• **To do**
Beginning with the first line of the data below, reproduce every line unchanged, ending with the line that holds "43 :: q => (1, q)".

• **Data records**
________________

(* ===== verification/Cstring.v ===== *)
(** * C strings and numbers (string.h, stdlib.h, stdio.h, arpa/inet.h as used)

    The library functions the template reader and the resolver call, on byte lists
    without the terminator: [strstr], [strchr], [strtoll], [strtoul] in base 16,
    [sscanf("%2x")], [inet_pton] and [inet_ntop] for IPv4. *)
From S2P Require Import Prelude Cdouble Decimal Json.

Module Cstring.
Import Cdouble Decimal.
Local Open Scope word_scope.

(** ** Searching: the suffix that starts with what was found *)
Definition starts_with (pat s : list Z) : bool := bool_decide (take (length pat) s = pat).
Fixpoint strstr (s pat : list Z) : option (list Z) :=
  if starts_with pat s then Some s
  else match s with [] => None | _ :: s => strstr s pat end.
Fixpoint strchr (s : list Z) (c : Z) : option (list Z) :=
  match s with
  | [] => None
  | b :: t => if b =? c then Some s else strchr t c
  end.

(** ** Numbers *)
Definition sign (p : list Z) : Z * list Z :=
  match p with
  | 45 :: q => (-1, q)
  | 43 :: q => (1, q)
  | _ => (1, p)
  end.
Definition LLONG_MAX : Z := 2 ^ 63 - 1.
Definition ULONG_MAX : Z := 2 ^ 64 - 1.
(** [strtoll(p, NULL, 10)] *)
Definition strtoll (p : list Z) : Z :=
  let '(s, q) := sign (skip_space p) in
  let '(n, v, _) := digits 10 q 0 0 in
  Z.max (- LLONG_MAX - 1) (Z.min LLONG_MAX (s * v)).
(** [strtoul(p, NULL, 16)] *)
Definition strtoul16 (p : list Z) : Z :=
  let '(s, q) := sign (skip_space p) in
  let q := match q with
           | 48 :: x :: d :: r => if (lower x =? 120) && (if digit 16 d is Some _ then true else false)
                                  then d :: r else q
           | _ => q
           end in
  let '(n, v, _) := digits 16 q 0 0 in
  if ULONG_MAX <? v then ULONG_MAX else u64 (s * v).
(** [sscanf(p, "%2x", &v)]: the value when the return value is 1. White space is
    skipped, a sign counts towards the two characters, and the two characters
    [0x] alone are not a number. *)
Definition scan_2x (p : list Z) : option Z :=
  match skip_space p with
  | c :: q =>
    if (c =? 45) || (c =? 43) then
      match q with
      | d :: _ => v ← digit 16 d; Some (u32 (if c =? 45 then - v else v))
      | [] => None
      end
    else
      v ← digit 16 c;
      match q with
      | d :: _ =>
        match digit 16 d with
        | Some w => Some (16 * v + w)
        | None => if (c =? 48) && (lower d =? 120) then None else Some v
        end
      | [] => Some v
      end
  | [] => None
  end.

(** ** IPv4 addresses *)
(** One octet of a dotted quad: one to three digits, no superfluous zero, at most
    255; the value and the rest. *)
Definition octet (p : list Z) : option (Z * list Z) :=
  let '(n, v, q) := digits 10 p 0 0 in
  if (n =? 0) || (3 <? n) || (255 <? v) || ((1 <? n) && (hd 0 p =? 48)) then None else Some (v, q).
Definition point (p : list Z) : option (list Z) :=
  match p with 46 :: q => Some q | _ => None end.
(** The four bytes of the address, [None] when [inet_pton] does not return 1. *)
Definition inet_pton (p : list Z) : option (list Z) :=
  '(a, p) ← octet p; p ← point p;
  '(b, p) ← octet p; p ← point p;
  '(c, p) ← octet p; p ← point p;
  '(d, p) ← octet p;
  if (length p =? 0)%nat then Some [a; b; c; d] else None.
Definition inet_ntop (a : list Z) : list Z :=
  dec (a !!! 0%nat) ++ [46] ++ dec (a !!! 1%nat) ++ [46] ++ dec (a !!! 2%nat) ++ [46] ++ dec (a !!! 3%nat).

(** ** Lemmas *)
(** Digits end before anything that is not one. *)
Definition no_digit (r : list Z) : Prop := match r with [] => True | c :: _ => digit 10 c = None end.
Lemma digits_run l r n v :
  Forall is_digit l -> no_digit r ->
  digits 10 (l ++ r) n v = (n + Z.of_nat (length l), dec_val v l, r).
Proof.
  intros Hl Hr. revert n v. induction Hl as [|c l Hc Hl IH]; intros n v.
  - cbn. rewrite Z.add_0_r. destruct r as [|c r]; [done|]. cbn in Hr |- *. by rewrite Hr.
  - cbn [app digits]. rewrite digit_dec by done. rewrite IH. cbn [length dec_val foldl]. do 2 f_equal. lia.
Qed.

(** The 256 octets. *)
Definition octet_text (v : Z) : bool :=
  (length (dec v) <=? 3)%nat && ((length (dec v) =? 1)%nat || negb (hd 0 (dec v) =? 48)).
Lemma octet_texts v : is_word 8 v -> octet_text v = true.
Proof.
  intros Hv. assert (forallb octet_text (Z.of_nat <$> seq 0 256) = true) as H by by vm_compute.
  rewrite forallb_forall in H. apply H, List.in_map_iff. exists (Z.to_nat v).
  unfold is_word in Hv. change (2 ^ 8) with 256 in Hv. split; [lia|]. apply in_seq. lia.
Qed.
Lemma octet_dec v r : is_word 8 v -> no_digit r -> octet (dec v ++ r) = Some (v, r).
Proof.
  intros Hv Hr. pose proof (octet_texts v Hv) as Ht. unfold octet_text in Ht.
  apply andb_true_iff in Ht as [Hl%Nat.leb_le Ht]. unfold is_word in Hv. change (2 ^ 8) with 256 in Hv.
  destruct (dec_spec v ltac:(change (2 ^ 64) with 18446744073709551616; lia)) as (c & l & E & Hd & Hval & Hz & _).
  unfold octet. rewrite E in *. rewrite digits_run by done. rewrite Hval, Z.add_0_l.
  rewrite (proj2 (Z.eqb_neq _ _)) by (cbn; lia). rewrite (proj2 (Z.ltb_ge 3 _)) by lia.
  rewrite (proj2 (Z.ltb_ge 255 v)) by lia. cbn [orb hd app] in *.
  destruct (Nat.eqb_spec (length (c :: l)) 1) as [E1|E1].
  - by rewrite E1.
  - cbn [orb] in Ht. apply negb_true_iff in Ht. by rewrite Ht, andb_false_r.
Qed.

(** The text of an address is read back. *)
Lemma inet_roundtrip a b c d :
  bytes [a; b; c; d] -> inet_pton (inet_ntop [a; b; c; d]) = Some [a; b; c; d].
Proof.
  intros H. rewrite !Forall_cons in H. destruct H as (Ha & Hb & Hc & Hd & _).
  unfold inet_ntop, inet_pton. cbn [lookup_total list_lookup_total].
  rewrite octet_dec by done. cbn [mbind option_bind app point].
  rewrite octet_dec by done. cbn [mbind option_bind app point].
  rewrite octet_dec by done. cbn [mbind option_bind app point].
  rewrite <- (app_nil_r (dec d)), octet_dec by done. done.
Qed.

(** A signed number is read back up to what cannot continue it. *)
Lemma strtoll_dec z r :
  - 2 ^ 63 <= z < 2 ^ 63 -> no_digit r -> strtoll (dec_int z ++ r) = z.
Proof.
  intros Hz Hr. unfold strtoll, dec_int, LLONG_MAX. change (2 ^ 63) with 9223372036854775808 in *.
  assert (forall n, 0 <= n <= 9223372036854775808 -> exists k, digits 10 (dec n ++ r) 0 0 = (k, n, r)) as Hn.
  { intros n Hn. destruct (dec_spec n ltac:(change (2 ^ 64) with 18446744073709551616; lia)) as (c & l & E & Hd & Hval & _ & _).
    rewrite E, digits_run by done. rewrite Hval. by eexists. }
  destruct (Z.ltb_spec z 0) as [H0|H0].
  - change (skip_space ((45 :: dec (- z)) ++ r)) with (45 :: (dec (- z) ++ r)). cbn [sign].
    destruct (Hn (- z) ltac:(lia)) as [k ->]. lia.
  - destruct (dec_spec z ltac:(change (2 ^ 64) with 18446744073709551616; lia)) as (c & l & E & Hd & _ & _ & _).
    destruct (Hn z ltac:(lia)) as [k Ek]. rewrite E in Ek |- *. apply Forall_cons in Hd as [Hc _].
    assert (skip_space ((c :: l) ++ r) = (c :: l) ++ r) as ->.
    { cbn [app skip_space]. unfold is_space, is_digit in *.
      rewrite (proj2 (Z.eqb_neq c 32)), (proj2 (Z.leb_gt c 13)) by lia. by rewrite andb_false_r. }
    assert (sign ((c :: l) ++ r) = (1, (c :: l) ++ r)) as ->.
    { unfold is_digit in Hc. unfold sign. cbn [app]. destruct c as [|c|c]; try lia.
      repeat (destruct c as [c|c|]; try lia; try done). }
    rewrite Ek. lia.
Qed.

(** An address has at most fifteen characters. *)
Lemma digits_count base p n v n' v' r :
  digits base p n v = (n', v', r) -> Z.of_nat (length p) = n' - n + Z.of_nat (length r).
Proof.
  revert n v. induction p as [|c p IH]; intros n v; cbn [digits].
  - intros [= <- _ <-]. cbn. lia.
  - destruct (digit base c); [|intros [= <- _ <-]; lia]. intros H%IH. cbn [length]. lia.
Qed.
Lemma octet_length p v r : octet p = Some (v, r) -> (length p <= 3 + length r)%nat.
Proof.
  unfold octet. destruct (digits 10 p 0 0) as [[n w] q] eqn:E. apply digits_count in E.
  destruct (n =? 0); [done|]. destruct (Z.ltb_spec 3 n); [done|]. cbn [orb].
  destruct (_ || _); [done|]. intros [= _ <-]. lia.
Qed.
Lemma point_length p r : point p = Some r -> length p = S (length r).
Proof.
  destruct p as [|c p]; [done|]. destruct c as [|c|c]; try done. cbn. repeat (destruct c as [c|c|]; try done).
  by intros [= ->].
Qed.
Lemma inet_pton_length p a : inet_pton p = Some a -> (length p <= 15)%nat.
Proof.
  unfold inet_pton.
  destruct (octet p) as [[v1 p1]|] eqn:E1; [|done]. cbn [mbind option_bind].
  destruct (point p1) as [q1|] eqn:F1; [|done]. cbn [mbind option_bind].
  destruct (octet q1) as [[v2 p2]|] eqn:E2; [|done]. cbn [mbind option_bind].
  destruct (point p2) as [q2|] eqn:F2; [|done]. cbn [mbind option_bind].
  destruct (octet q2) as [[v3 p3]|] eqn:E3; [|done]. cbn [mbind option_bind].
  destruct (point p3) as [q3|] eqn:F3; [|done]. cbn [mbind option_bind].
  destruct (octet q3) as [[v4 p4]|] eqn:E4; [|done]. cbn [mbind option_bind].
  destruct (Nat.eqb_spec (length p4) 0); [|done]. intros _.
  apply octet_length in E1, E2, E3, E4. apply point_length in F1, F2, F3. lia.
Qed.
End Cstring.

________________

• **Completed exercise**
(* ===== verification/Cstring.v ===== *)
(** * C strings and numbers (string.h, stdlib.h, stdio.h, arpa/inet.h as used)

    The library functions the template reader and the resolver call, on byte lists
    without the terminator: [strstr], [strchr], [strtoll], [strtoul] in base 16,
    [sscanf("%2x")], [inet_pton] and [inet_ntop] for IPv4. *)
From S2P Require Import Prelude Cdouble Decimal Json.

Module Cstring.
Import Cdouble Decimal.
Local Open Scope word_scope.

(** ** Searching: the suffix that starts with what was found *)
Definition starts_with (pat s : list Z) : bool := bool_decide (take (length pat) s = pat).
Fixpoint strstr (s pat : list Z) : option (list Z) :=
  if starts_with pat s then Some s
  else match s with [] => None | _ :: s => strstr s pat end.
Fixpoint strchr (s : list Z) (c : Z) : option (list Z) :=
  match s with
  | [] => None
  | b :: t => if b =? c then Some s else strchr t c
  end.

(** ** Numbers *)
Definition sign (p : list Z) : Z * list Z :=
  match p with
  | 45 :: q => (-1, q)
  | 43 :: q => (1, q)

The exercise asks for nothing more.